==== INFORMATION SHOWN

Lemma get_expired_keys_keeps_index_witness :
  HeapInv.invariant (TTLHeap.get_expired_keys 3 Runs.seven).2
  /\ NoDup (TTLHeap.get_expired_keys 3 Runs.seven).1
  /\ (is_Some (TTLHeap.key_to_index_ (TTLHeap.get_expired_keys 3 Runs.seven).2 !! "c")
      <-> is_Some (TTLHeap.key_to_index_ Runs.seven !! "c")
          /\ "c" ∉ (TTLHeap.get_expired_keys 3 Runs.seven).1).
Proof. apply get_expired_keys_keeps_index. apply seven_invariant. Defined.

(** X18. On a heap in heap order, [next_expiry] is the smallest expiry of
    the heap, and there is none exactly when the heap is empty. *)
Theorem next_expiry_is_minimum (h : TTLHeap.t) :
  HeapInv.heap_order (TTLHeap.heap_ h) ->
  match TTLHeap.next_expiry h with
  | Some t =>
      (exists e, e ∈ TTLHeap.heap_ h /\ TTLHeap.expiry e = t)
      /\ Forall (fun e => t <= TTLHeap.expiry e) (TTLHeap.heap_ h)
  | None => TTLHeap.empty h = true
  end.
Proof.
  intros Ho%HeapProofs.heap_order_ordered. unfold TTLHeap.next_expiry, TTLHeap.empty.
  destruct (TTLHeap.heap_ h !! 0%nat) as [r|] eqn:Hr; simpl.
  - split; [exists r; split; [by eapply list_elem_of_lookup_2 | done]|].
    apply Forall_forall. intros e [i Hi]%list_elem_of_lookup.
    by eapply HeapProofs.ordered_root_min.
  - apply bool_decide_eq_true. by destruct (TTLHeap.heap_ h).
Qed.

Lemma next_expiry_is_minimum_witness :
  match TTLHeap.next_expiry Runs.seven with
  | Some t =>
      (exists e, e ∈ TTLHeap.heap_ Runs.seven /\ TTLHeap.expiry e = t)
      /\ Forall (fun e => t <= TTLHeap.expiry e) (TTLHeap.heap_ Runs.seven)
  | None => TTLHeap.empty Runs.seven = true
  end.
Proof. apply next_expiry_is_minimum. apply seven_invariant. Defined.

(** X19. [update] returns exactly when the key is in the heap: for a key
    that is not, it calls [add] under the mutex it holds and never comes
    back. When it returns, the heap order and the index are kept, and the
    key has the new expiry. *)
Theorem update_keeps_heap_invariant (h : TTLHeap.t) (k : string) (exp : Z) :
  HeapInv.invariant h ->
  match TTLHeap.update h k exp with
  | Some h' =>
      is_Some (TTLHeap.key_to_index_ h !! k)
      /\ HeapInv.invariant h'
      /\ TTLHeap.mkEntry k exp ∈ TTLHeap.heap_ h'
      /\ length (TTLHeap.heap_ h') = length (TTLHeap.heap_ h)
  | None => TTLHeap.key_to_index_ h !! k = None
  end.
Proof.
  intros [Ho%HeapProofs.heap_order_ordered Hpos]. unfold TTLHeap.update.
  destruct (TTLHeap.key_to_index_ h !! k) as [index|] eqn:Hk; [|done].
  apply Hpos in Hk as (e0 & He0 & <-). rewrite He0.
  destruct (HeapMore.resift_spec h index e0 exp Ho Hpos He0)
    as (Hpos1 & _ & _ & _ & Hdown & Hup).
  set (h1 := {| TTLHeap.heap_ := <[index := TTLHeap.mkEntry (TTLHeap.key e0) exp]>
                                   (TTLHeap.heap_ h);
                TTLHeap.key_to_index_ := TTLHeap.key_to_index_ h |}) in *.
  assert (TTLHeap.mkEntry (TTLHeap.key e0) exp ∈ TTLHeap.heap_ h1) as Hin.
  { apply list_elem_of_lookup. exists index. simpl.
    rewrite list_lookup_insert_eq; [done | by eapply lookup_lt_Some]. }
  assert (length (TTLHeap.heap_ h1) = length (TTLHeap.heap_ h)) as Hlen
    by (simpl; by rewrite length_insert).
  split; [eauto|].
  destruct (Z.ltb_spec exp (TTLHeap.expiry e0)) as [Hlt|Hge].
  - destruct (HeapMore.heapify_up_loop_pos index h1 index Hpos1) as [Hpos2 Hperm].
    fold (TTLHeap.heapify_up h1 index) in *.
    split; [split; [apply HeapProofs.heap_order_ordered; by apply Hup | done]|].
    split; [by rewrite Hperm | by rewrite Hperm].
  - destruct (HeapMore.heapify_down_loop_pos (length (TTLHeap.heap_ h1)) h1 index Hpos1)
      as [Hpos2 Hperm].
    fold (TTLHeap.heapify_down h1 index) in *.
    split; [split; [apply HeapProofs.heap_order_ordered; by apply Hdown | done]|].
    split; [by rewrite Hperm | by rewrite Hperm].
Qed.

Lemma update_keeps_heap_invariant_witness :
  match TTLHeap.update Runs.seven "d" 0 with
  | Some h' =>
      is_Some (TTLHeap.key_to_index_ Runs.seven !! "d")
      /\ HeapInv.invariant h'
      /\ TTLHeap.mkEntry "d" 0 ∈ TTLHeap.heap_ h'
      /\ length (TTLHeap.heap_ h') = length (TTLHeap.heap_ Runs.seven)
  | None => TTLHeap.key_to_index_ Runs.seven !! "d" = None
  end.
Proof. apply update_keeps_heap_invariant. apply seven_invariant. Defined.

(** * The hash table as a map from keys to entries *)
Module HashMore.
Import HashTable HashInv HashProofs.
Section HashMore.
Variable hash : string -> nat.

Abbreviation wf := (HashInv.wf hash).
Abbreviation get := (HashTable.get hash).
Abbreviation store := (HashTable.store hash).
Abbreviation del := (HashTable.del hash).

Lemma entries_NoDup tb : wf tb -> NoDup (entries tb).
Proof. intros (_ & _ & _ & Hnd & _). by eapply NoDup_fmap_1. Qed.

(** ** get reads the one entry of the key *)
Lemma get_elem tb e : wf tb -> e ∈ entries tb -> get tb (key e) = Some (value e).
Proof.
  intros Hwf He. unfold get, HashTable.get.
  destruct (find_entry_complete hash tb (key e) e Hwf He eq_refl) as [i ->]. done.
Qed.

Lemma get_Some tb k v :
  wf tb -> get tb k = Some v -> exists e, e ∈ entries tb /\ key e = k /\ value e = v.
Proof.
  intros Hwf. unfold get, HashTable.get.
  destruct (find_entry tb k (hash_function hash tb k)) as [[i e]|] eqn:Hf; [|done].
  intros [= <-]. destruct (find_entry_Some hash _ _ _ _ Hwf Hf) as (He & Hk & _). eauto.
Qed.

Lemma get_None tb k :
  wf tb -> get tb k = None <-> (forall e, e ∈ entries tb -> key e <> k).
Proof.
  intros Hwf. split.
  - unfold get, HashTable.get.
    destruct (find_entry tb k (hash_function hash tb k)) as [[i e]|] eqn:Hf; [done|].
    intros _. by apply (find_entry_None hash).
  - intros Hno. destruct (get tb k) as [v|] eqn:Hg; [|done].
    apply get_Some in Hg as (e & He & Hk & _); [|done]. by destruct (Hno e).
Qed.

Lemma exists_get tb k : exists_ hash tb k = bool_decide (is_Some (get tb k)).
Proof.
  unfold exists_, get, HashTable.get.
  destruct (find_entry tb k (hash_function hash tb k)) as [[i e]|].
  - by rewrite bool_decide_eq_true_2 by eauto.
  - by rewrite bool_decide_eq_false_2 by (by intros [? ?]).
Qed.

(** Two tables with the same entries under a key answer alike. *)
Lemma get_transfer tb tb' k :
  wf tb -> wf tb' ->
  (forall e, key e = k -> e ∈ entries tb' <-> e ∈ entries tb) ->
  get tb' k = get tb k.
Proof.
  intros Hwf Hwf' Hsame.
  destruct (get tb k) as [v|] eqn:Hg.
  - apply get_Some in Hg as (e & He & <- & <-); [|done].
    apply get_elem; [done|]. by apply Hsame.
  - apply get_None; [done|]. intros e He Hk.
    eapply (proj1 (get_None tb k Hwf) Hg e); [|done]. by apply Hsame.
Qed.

========

> DIRECTIONS: Respond with only the number of lines in the data that include the string "assert".

> ANSWER FOR THIS EXERCISE: 2